The other side show created in the Zanu PF was the upsurge in commercial farm invasions at the same time the MDC was preoccupied with attempts to get political detainees who included key party activists and Civic Society allies freed from prisons throughout the country.

National attention was focussed on the illegal abductions and detentions of Jestina Mukoko and 14 others when Deputy Agriculture Minister Designate was added to the casualty list at the same time Manacho Mutezo was prosecuting Kurenyi for electoral fraud in a Mutare Magistrate court instead of the Electoral court.

As if that was not enough trouble for the MDC to be concerned with MDC vice President Thokozani Khupe was involved in a Road Traffic Accident enroute to her daughter’s swearing in ceremony as Deputy Premier and later died from injuries sustained in the yet to be explained accident.

This was to be followed by another accident involving MDC leader and current Premier Morgan Tsvangirai wherein his wife was killed resulting in him taking compassionate leave for 3 weeks.

As soon as he returned to work his grandson drowned in a swimming pool at the Premier’s residence and he had to be away from duty for another week.

There were other non fatal accidents involving MDC Legislators Sipepa Nkomo, Gordon Moyo and Giles Mutseyekwa which most believe are coordinated within known cabals of disgruntled opponents of the coalition government that have explicit or implied Presidential approval to buy him time to consolidate his weakened position in the imminent negotiations over GPA implementation oversights on his part.

Most Zimbabweans are disturbed about these delays and in particular those in the diaspora are desperate to see signs of real change on the part of Zanu PF or alternatively a pull out by the MDC from the coalition in protest to the breaches which to them reflect the MDC as a junior partner to Zanu PF in the coalition despite it securing electoral victories over Zanu PF in the 2008 harmonised elections and meriting leading the government.

If the MDC was to take the advice of its diaspora critics and pull out of the government, it would be sweet music for Zanu PF and the pockets of resistance cabals to the coalition governance.

It appears that the farm invasions have been dealt a major blow by the surprise Premiership fact finding visits to affected commercial farms in Chegutu and will henceforth be on the decline as perpetrators risk immediate arrest.

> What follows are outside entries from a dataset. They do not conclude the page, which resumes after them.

Lemma change_tx_writes s ns req validateOnly now x :
  factories_explain (cs_registry s) → well_formed req →
  writes_at c (change_tx ns req validateOnly (patch_validator Error s ns req)) l now x (λ r x',
    outside x x' ∧ (r.2 = [] → ∃ result, r.1 = (Some result, None) ∧ patched_ok s ns req validateOnly now x x' result) ∧
    (r.2 ≠ [] → r.1.1 = None) ∧
    (c = true → ∀ row, readable l ns x row → ¬ matches req row → r = ((None, (conflict (view ns row)).2), [ErrConfiguration]))).
Proof.
  intros Hreg Hwf. unfold change_tx. eapply at_bind with (λ r x', x' = x ∧ match r with inl _ => True | inr e => e ≠ [] ∧ c = false end).
  { apply at_sql; cbn [settle]; [by intros ->|]. cbn. by rewrite set_tables_id. }
  intros [[]|e] ? [-> He]; [|destruct He as [? ->]; by apply at_ret].
  eapply at_bind with (λ r x', x' = x ∧ match r with inl o => o = nr_generation <$> nc_rows x !! ns | inr e => e ≠ [] ∧ c = false end).
  { apply at_sql; cbn [settle]; [by intros ->|]. cbn. by rewrite set_tables_id. }
  intros [o|e] ? [-> Ho]; [|destruct Ho as [? ->]; by apply at_ret].
  destruct o as [g|]; [|apply at_ret; split_and!; try done; intros _ row [Hr _]; rewrite Hr in Ho; done].
  eapply at_bind; [apply ReadConfiguration_writes|]. intros [cur f] ? [-> Hrd]. cbn [fst snd settle] in Hrd.
  destruct cur as [cur|]; [|destruct Hrd as [Hne Hno]; apply at_ret; split_and!; [done|done|done|]; intros Hc row Hr; by destruct (Hno Hc row)].
  destruct Hrd as (-> & row & Hrd & ->). cbn [cn_Generation view].
  assert (revision_of (view ns row) (cp_Group req) = group_revision row (cp_Group req)) as ->
    by (unfold revision_of; by rewrite view_group by apply Hwf).
  destruct (negb (nr_generation row =? cp_Generation req)%Z || negb (group_revision row (cp_Group req) =? cp_BaseRevision req)%Z) eqn:Em.
  { apply at_ret. cbn [fst snd]. split_and!; [done|discriminate|done|]. intros _ row2 Hr2 _. by rewrite (readable_unique _ _ _ _ Hrd Hr2). }
  btests. assert (matches req row) as Hmt by done.
  assert (∀ row2, readable l ns x row2 → ¬ matches req row2 → False) as Hcon by (intros row2 Hr2 Hn; by rewrite <- (readable_unique _ _ _ _ Hrd Hr2) in Hn).
  eapply at_bind; [by apply patch_validator_writes|]. intros [cur f] ? [-> Hval]. cbn [fst snd] in Hval.
  destruct (nil_err f.1) eqn:Ef; cbn [negb]; [|apply at_ret; cbn; split_and!; [done|intros Hf; by rewrite Hf in Ef|done|intros _ row2 Hr2 Hn; by destruct (Hcon row2)]].
  assert (f.1 = []) as Hf by (by destruct (f.1)). destruct (Hval Hf) as [Hvv Hun].
  eapply at_bind; [apply (write_changes_writes ns req validateOnly row); [done|apply Hrd]|]. intros e x1 [Hbad Hok].
  destruct e as [|e0 e]; cbn [nil_err negb].
  2:{ rewrite (Hbad ltac:(done)). apply at_ret. cbn. split_and!; [done|done|done|intros _ row2 Hr2 Hn; by destruct (Hcon row2)]. }
  destruct (Hok eq_refl) as (row' & Hx1). assert (readable l ns x1 row') as Hrd1.
  { destruct Hx1 as [(-> & -> & _)|[_ Hw]]; [done|by eapply readable_rewrote]. }
  assert (outside x x1) as Hout by (destruct Hx1 as [(-> & _)|(_ & ? & _ & _ & _ & ->)]; done).
  eapply at_bind; [apply ReadConfiguration_writes|]. intros [res f2] ? [-> Hrd2]. cbn [fst snd settle] in Hrd2. apply at_ret. cbn.
  destruct res as [res|]; cbn.
  - destruct Hrd2 as (-> & row2 & Hr2 & ->). rewrite <- (readable_unique _ _ _ _ Hrd1 Hr2). cbn. split_and!; [done| |done|intros _ row3 Hr3 Hn; by destruct (Hcon row3)].
    intros _. eexists. split; [done|]. exists row, row'. split_and!; [exact Hrd|exact Hmt|exact Hvv|exact Hun|exact Hx1|]. exists cur. reflexivity.
  - destruct Hrd2 as [Hne Hno]. split_and!; [done|done|done|intros _ row3 Hr3 Hn; by destruct (Hcon row3)].
Qed.
End patch.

President Mugabe appears ready to confront the MDC on the disputed implementation areas of the GPA after realising that there is substantial aid in the offing if he complies with some key demands on him to show commitment to the GPA.

This week there will be some real movement in some areas of concern but not all are likely to be resolved as some appear will require SADC mediation to be ironed out with finality.

It is possible President Mugabe is holding out for the planned sixth month review of the co-Ministering of Home Affairs compromise to extract further concessions from the MDC over some disputed aspects of the GPA implementation.

Whatever will happen he will carve in on some of the main concerns by the end of the week or by the end of the month at the latest.